**DATASET RECORDS**
(* ===== verification/Designation.v ===== *)
(** * The designation ledger

    [crates/vitrin-core/src/designation.rs]: the tickets of admitted file
    designations, each owed exactly one terminal event. The liveness of a grant
    and of a realm is the caller's [dyn Liveness], a record of functions. *)

From S2P Require Import Prelude BTree Text Identity Grants Petitions Uses.

Inductive TimeoutPolicy : Type := Spends | Restores.

Record DesignationTicket : Type := {
  t_id : Z;
  t_connection : ConnectionId;
  t_facet_id : Z;
  t_grant_wire_id : Z;
  t_grant : GrantId;
  t_principal : PrincipalIdentity;
  t_realm : RealmId;
  t_ask : AskedFor;
  t_spent_once : bool;
  t_deadline : Instant }.

Inductive OpenRefusal : Type := Busy | Full.
#[export] Instance OpenRefusal_eq_dec : EqDecision OpenRefusal.
Proof. solve_decision. Defined.

Definition MAX_OUTSTANDING : Z := 8.

Inductive Undelivered : Type := AuthorityDied | RealmDied | TimedOut | ConnectionGone.
#[export] Instance Undelivered_eq_dec : EqDecision Undelivered.
Proof. solve_decision. Defined.

(** The [Liveness] trait. *)
Record LivenessWorld : Type := {
  grant_is_live : GrantId -> bool -> bool;
  realm_is_the_same : RealmId -> bool }.

Record Ledger : Type := {
  tickets : btree DesignationTicket;
  next : Z;
  policy : TimeoutPolicy }.

Definition ledger_new (p : TimeoutPolicy) : Ledger :=
  {| tickets := bt_empty; next := 1; policy := p |}.
(** [derive(Default)]. *)
Definition ledger_default : Ledger :=
  {| tickets := bt_empty; next := 0; policy := Spends |}.

Definition with_tickets (l : Ledger) (m : btree DesignationTicket) : Ledger :=
  {| tickets := m; next := next l; policy := policy l |}.

Definition owes (l : Ledger) (who : PrincipalIdentity) : bool :=
  bt_any (tickets l) (fun t => str_eqb (t_principal t) who).
Definition outstanding (l : Ledger) : Z := bt_len (tickets l).

Definition ticket_of (id : Z) (connection : ConnectionId) (facet_id grant_wire_id : Z)
    (grant : GrantId) (who : PrincipalIdentity) (realm : RealmId) (ask : AskedFor)
    (spent_once : bool) (deadline : Instant) : DesignationTicket :=
  {| t_id := id; t_connection := connection; t_facet_id := facet_id;
     t_grant_wire_id := grant_wire_id; t_grant := grant; t_principal := who; t_realm := realm;
     t_ask := ask; t_spent_once := spent_once; t_deadline := deadline |}.

Definition open (l : Ledger) (connection : ConnectionId) (facet_id grant_wire_id : Z)
    (grant : GrantId) (who : PrincipalIdentity) (realm : RealmId) (ask : AskedFor)
    (spent_once : bool) (deadline : Instant) : result Z OpenRefusal * Ledger :=
  if owes l who then (Err Busy, l)
  else if MAX_OUTSTANDING <=? bt_len (tickets l) then (Err Full, l)
  else
    let id := next l in
    (Ok id,
     {| tickets := <[id := ticket_of id connection facet_id grant_wire_id grant who realm ask
                             spent_once deadline]> (tickets l);
        next := u32_saturating_add (next l) 1; policy := policy l |}).

Definition is_open (l : Ledger) (id : Z) : bool := bool_decide (is_Some (tickets l !! id)).
Definition peek (l : Ledger) (id : Z) : option DesignationTicket := tickets l !! id.
Definition front_open (l : Ledger) : option Z := bt_first (tickets l).
Definition take (l : Ledger) (id : Z) : option DesignationTicket * Ledger :=
  (tickets l !! id, with_tickets l (delete id (tickets l))).

Definition redeem (l : Ledger) (id : Z) (world : LivenessWorld) (now : Instant)
    : result DesignationTicket (option DesignationTicket * Undelivered) * Ledger :=
  match tickets l !! id with
  | None => (Err (None, TimedOut), l)
  | Some t =>
      let l := with_tickets l (delete id (tickets l)) in
      if t_deadline t <=? now then (Err (Some t, TimedOut), l)
      else if negb (grant_is_live world (t_grant t) (t_spent_once t))
      then (Err (Some t, AuthorityDied), l)
      else if negb (realm_is_the_same world (t_realm t)) then (Err (Some t, RealmDied), l)
      else (Ok t, l)
  end.

(** The three sweeps collect the ids, then remove them one by one. *)
Definition sweep (l : Ledger) (p : DesignationTicket -> bool) : list DesignationTicket * Ledger :=
  let due := bt_select (tickets l) (fun _ t => p t) in
  let '(out, m) := remove_each due (tickets l) in (out, with_tickets l m).
Definition expire_due (l : Ledger) (now : Instant) := sweep l (fun t => t_deadline t <=? now).
Definition withdraw_connection (l : Ledger) (c : ConnectionId) :=
  sweep l (fun t => t_connection t =? c).
Definition forget_realm (l : Ledger) (realm : RealmId) :=
  sweep l (fun t => str_eqb (t_realm t) realm).

(* ------------------------------------------------------------------------ *)
(** ** The ledger as a transition system *)

Inductive LedgerOp : Type :=
| LOpen (connection : ConnectionId) (facet_id grant_wire_id : Z) (grant : GrantId)
    (who : PrincipalIdentity) (realm : RealmId) (ask : AskedFor) (spent_once : bool)
    (deadline : Instant)
| LTake (id : Z)
| LRedeem (id : Z) (world : LivenessWorld) (now : Instant)
| LExpire (now : Instant)
| LWithdraw (c : ConnectionId)
| LForget (realm : RealmId).

(** What a step opens and what it hands out. *)
Definition ledger_step (l : Ledger) (op : LedgerOp)
    : list DesignationTicket * list DesignationTicket * Ledger :=
  match op with
  | LOpen c f w g who r a s d =>
      match open l c f w g who r a s d with
      | (Ok id, l) => ([ticket_of id c f w g who r a s d], [], l)
      | (Err _, l) => ([], [], l)
      end
  | LTake id => let '(t, l) := take l id in ([], option_list t, l)
  | LRedeem id world now =>
      match redeem l id world now with
      | (Ok t, l) => ([], [t], l)
      | (Err (t, _), l) => ([], option_list t, l)
      end
  | LExpire now => let '(ts, l) := expire_due l now in ([], ts, l)
  | LWithdraw c => let '(ts, l) := withdraw_connection l c in ([], ts, l)
  | LForget r => let '(ts, l) := forget_realm l r in ([], ts, l)
  end.

Fixpoint ledger_run (l : Ledger) (ops : list LedgerOp)
    : list DesignationTicket * list DesignationTicket * Ledger :=
  match ops with
  | [] => ([], [], l)
  | op :: ops =>
      let '(o1, a1, l) := ledger_step l op in
      let '(o2, a2, l) := ledger_run l ops in
      (o1 ++ o2, a1 ++ a2, l)
  end.

Record ledger_wf (l : Ledger) : Prop := {
  lwf_sorted : bt_wf (tickets l);
  lwf_next : 1 <= next l <= u32_max;
  lwf_ids : forall id t, tickets l !! id = Some t -> t_id t = id /\ 1 <= id < next l;
  lwf_len : bt_len (tickets l) <= MAX_OUTSTANDING;
  lwf_one : forall i t i' t', tickets l !! i = Some t -> tickets l !! i' = Some t' ->
              t_principal t = t_principal t' -> i = i' }.

Lemma ledger_new_wf p : ledger_wf (ledger_new p).
Proof. split; simpl; try done. apply bt_wf_empty. Qed.

(** Any submap of the tickets of a good ledger is good. *)
Lemma ledger_wf_shrink l m :
  ledger_wf l -> bt_wf m -> bt_len m <= bt_len (tickets l) ->
  (forall id t, m !! id = Some t -> tickets l !! id = Some t) ->
  ledger_wf (with_tickets l m).
Proof. intros [? ? Hids ? Hone] Hwf Hlen Hsub. split; simpl; [done|done|eauto|lia|eauto]. Qed.

Lemma delete_shrink l id : ledger_wf l -> ledger_wf (with_tickets l (delete id (tickets l))).
Proof.
  intros Hwf. pose proof (lwf_sorted _ Hwf). apply ledger_wf_shrink; auto with vitrin.
  - apply bt_len_retain.
  - intros id' t. rewrite bt_lookup_remove. by destruct (id' =? id).
Qed.

Lemma sweep_spec l p :
  ledger_wf l ->
  ledger_wf (sweep l p).2
  /\ Permutation (bt_values (tickets l)) ((sweep l p).1 ++ bt_values (tickets (sweep l p).2))
  /\ (forall t, In t (sweep l p).1 <-> tickets l !! t_id t = Some t /\ p t = true)
  /\ (forall id t, tickets (sweep l p).2 !! id = Some t <-> tickets l !! id = Some t /\ p t = false)
  /\ next (sweep l p).2 = next l.
Proof.
  intros Hwf. pose proof (lwf_sorted _ Hwf) as Hs. unfold sweep.
  set (due := bt_select (tickets l) (fun _ t => p t)).
  pose proof (remove_each_perm due (tickets l) Hs) as Hp.
  pose proof (remove_each_wf due (tickets l) Hs) as Hs'.
  assert (NoDup due) as Hnd by (by apply select_NoDup).
  pose proof (fun k => remove_each_lookup due (tickets l) k) as Hlk.
  pose proof (fun v => remove_each_In due (tickets l) v Hnd) as Hin.
  assert (forall k, In k due <-> exists t, tickets l !! k = Some t /\ p t = true) as Hdue
    by (intros; by apply bt_select_In).
  destruct (remove_each due (tickets l)) as [out m]. simpl in *.
  assert (forall id t, m !! id = Some t <-> tickets l !! id = Some t /\ p t = false) as Hleft.
  { intros id t. rewrite Hlk. destruct (decide (id ∈ due)) as [Hd|Hd].
    - split; [done|]. intros [Ht Hpt]. apply list_elem_of_In, Hdue in Hd as (t' & Ht' & Hp').
      congruence.
    - split; [|tauto]. intros Ht. split; [done|]. destruct (p t) eqn:Hpt; [|done]. exfalso.
      apply Hd, list_elem_of_In, Hdue. eauto. }
  split; [|split; [done|split; [|split; [done|done]]]].
  - apply ledger_wf_shrink; [done|done| |intros id t [Ht _]%Hleft; done].
    unfold bt_len. apply Permutation_length in Hp. unfold bt_values in Hp.
    rewrite List.length_app, !List.length_map in Hp. lia.
  - intros t. rewrite Hin. split.
    + intros (k & Hk & Ht). apply Hdue in Hk as (t' & Ht' & Hpt). assert (t' = t) as -> by congruence.
      destruct (lwf_ids _ Hwf _ _ Ht) as [-> _]. done.
    + intros [Ht Hpt]. exists (t_id t). split; [|done]. apply Hdue. eauto.
Qed.

(** Opening, on each of its branches. *)
Lemma open_cases l c f w g who r a s d :
  ledger_wf l ->
  let out := open l c f w g who r a s d in
  (owes l who = true /\ out = (Err Busy, l))
  \/ (owes l who = false /\ bt_len (tickets l) = MAX_OUTSTANDING /\ out = (Err Full, l))
  \/ (owes l who = false /\ bt_len (tickets l) < MAX_OUTSTANDING
      /\ tickets l !! next l = None
      /\ out = (Ok (next l),
          {| tickets := <[next l := ticket_of (next l) c f w g who r a s d]> (tickets l);
             next := u32_saturating_add (next l) 1; policy := policy l |})).
Proof.
  intros Hwf out. unfold out, open. destruct (owes l who); [by left|right].
  pose proof (lwf_len _ Hwf). destruct (Z.leb_spec MAX_OUTSTANDING (bt_len (tickets l))).
  - left. split; [done|split; [lia|done]].
  - right. split; [done|split; [done|split; [|done]]].
    destruct (tickets l !! next l) as [t|] eqn:Ht; [|done].
    apply (lwf_ids _ Hwf) in Ht. lia.
Qed.

Lemma open_wf l c f w g who r a s d :
  ledger_wf l -> next l < u32_max -> ledger_wf (open l c f w g who r a s d).2.
Proof.
  intros Hwf Hn. pose proof (lwf_next _ Hwf).
  destruct (open_cases l c f w g who r a s d Hwf) as [[_ ->]|[(_ & _ & ->)|(Ho & Hl & Hf & ->)]];
    [done|done|]. simpl. unfold u32_saturating_add.
  assert (forall i t, tickets l !! i = Some t -> t_principal t <> who) as Hne.
  { intros i t Ht <-. unfold owes in Ho.
    rewrite bt_any_false in Ho by apply (lwf_sorted _ Hwf). specialize (Ho _ _ Ht).
    by rewrite (proj2 (str_eqb_eq _ _)) in Ho. }
  split; simpl.
  - apply bt_wf_insert, Hwf.
  - lia.
  - intros id t. rewrite bt_lookup_insert. destruct (Z.eqb_spec id (next l)).
    + intros [= <-]. simpl. lia.
    + intros Ht. apply (lwf_ids _ Hwf) in Ht. lia.
  - rewrite bt_len_insert_fresh by done. lia.
  - intros i t i' t'. rewrite !bt_lookup_insert.
    destruct (Z.eqb_spec i (next l)), (Z.eqb_spec i' (next l)); intros Ht Ht' Hp; simplify_eq/=.
    + done.
    + by destruct (Hne _ _ Ht').
    + by destruct (Hne _ _ Ht).
    + by eapply (lwf_one _ Hwf).
Qed.

(** Removing one ticket. *)
Lemma delete_perm l id :
  ledger_wf l ->
  Permutation (bt_values (tickets l))
    (option_list (tickets l !! id) ++ bt_values (delete id (tickets l))).
Proof.
  intros Hwf. destruct (tickets l !! id) as [t|] eqn:Ht; simpl.
  - unfold bt_values. by rewrite (bt_remove_perm _ _ _ (lwf_sorted _ Hwf) Ht).
  - by rewrite bt_remove_None.
Qed.

Lemma redeem_cases l id world now :
  let out := redeem l id world now in
  match tickets l !! id with
  | None => out = (Err (None, TimedOut), l)
  | Some t =>
      out.2 = with_tickets l (delete id (tickets l))
      /\ (out.1 = Ok t <-> now < t_deadline t
           /\ grant_is_live world (t_grant t) (t_spent_once t) = true
           /\ realm_is_the_same world (t_realm t) = true)
      /\ (out.1 = Ok t \/ exists u, out.1 = Err (Some t, u))
  end.
Proof.
  unfold redeem. destruct (tickets l !! id) as [t|]; [|done]. cbv zeta.
  destruct (Z.leb_spec (t_deadline t) now); simpl;
    [split; [done|split; [split; [done|lia]|eauto]]|].
  destruct (grant_is_live _ _ _); simpl;
    [|split; [done|split; [split; [done|intros (_ & ? & _); done]|eauto]]].
  destruct (realm_is_the_same _ _); simpl.
  - split; [done|split; [done|by left]].
  - split; [done|split; [split; [done|intros (_ & _ & ?); done]|eauto]].
Qed.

**TASK**
The only thing to give is how many lines of the listing include the word "Type".

**TASK RESPONSE**
7